さてこのノウイング、一番の特徴は、背中がものを言う成熟した女性の香りで、決めてはオークモス。見返り美人系大柄シプレという当時ひとつの成功したジャンルとしては後発で、ローダーとしてはマーケティングを重ね、勝機を睨んで出したと思われる、手堅い路線といえましょう。この系統の香りはディーバ(ウンガロ、1983)が口火を切り、パロマピカソ(1985)、ラニュイ(同年)、モンタナ(1986、後者2点はいずれもジャン・ギシャール作)が続き、そしてこのノウイング(1988)となります。ラニュイ以外はすべて現行販売されており、のちの24,フォーブール(1995)を同じ遺伝子を持つものとして数えることのできる香調です。ローズ、プラム、チュベローズ、ジャスミンといったそれぞれに主張の強いもの同士の甘味と酸味が渾然一体とオークモスに束ねられ、パチュリやベチバーで枯れた量感を、サンダルウッドとアンバーで自熱する体温を加え、言葉など必要のない成熟した女性の滑らかな美しい背中を演出しています。全体を通してあまりセンセーショナルな香りの展開はなく、後ろ姿があまりに素敵なので前に回り込んだら言葉を失った、ということもありません。当時同時進行していたパリ、ジョルジオ、プワゾン、ココなどの爆香系とは一線を画した80年代を代表するもうひとつの主流で、この時代にしか現れませんでした。30年前、この香りと一蓮托生したファンとともに齢を重ね、やがて消えていくのでしょう。決め手となるオークモス、ツリーモスの使用が厳しく制限されている現在の香料事情では、わざわざこの路線での新作もでないでしょう。何故なら、ノウイングのような香りが望む、背中で語り、吸込むように相手を惹き付ける女性像というのが現代には継承されていないからです。妥協のない、端正なよい香りですが、現世での役目を終えているとふと感じることもあります。

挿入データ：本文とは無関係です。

(** *** Expenses *)
Lemma payments_fit_perm s c rest l l' : l ≡ₚ l' → payments_fit s c rest l → payments_fit s c rest l'.
Proof.
  intros Hp (Hs & Hall & Hm). split; [done|]. split; [by rewrite <-Hp|].
  by rewrite <-(Qsum_perm _ _ (fmap_Permutation (λ x, Qabs (amount_val x)) _ _ Hp)).
Qed.
Lemma wealth_of_perm l l' : l ≡ₚ l' → (wealth_of l == wealth_of l')%Q.
Proof. intros Hp. apply Qsum_perm. by apply fmap_Permutation. Qed.
Definition money_val (m : Money) : Q := dec_val (money_to_calc_dec m).
Lemma payments_fit_snoc s c rest l x :
  payments_fit s c (rest + Qabs (amount_val x)) l → calc_currency (xp_amount x) = c → on_grid s (amount_val x) → payments_fit s c rest (l ++ [x]).
Proof.
  intros (Hs & Hall & Hm) Hc Hg. split; [done|]. split; [by apply Forall_app; split; [|repeat constructor]|].
  rewrite fmap_app, Qsum_app. change (Qsum ((λ x, Qabs (amount_val x)) <$> [x])) with (Qabs (amount_val x) + 0)%Q. lra.
Qed.
Lemma money_neg s (m : Money) :
  0 ≤ s ≤ d_max_scale → on_grid s (money_val m) → (Qabs (money_val m) <= grid_max s)%Q →
  ∃ v, dec_checked_neg (money_to_calc_dec m) = Ok v ∧ (dec_val v == - money_val m)%Q.
Proof.
  intros Hs Hg Hm. unfold dec_checked_neg. destruct (dec_checked_sub_some dec_zero (money_to_calc_dec m)) as (v & Hv & Hval).
  - apply (on_grid_representable s); [done|..].
    + rewrite dec_zero_val. apply on_grid_sub; [apply on_grid_0|done].
    + rewrite dec_zero_val. change (dec_val (money_to_calc_dec m)) with (money_val m).
      assert (0 - money_val m == - money_val m)%Q as -> by ring. by rewrite Qabs_opp.
  - exists v. split; [done|]. rewrite Hval, dec_zero_val. change (dec_val (money_to_calc_dec m)) with (money_val m). ring.
Qed.
Lemma exact_metrics_wealth s postings (c0 : CalcMoney) coordinate terminal_date :
  on_grid s (dec_val (calc_value c0)) → payments_fit s (calc_currency c0) (Qabs (dec_val (calc_value c0))) postings →
  ∃ m, exact_expense_metrics postings c0 coordinate terminal_date = Ok m ∧ quantities_agree c0 coordinate terminal_date returns_default (wealth_of postings) m.
Proof.
  intros Hg Hf. unfold exact_expense_metrics, zero_reinvestment_metrics, zero_reinvestment_metrics_with_policy.
  destruct (wealth_from_zero s c0 "terminal_wealth_sum" postings Hf) as (w & -> & Hw). cbn [mbind Outcome_bind].
  destruct (metrics_agree s c0 coordinate terminal_date returns_default postings (mkCalc w (calc_currency c0)) 0 (wealth_of postings)) as (m & Hm & _ & _ & H2);
    [|done|done|apply on_grid_0|ring|done|by exists m].
  eapply payments_fit_less; [|exact Hf]. change (Qabs 0) with 0%Q. lra.
Qed.
(** The metrics after one expense, wherever its day falls. *)
Lemma metrics_after_expense s postings (c0 : CalcMoney) coordinate terminal_date (amount : Money) v on l :
  on_grid s (dec_val (calc_value c0)) → payments_fit s (calc_currency c0) (Qabs (dec_val (calc_value c0)) + Qabs (money_val amount)) postings →
  on_grid s (money_val amount) → money_currency amount = calc_currency c0 → (dec_val v == - money_val amount)%Q →
  l ≡ₚ postings ++ [mkExpected on (mkCalc v (money_currency amount)) OfferSettlement] →
  ∃ m, exact_expense_metrics l c0 coordinate terminal_date = Ok m ∧
    quantities_agree c0 coordinate terminal_date returns_default (wealth_of l) m ∧ (wealth_of l == wealth_of postings - money_val amount)%Q.
Proof.
  intros Hg Hf Hga Hcur Hv Hl.
  assert (payments_fit s (calc_currency c0) (Qabs (dec_val (calc_value c0))) l) as Hfl.
  { eapply payments_fit_perm; [by symmetry|]. apply payments_fit_snoc; [|done|].
    - change (amount_val _) with (dec_val v). eapply payments_fit_less; [|exact Hf]. rewrite Hv, Qabs_opp. apply Qle_refl.
    - change (amount_val _) with (dec_val v). rewrite Hv. by apply on_grid_opp. }
  destruct (exact_metrics_wealth s l c0 coordinate terminal_date Hg Hfl) as (m & Hm & Hq). exists m. split; [done|]. split; [done|].
  rewrite (wealth_of_perm _ _ Hl), wealth_of_app. unfold wealth_of at 2. simpl. change (amount_val _) with (dec_val v). rewrite Hv. ring.
Qed.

閑話休題、ノウイングはこの路線のなかでは香調が硬く「私には非の打ち所がない」と自分から先に言ってしまうような正当性の自負を感じます。ユースデューに始まりスーパーエスティ、プライベートコレクション、ホワイトリネンと続き、ミセスローダーなき後もビューティフルやプレジャーズと続く、20世紀におけるローダーの主要作品には、香りの違いこそあれどの香りにも一貫して見られるアメリカならではの「正義感の主張」とも言うべき、我こそが正しいと主張して相手に有無を言わさない、見えざる圧力がそこにあります。このアメリカ的正義感が、ローダー香水を「アメリカの良心」という範疇に押し留めている遠因のように思えます。巷の香水を問答無用に一刀両断するアメリカの香水評論家がローダーの名香を手放しで誉めるのも、愛国心に基づく正義感の共鳴なのかもしれません。

そうはいってもローダーのフレグランス製品、特にクラシック系は非常に良心的な価格で40年、50年と廃番にならず
次代に継承する姿勢は素晴らしいと思います。そのうちローダーのクラシック香水も取り上げたいですね。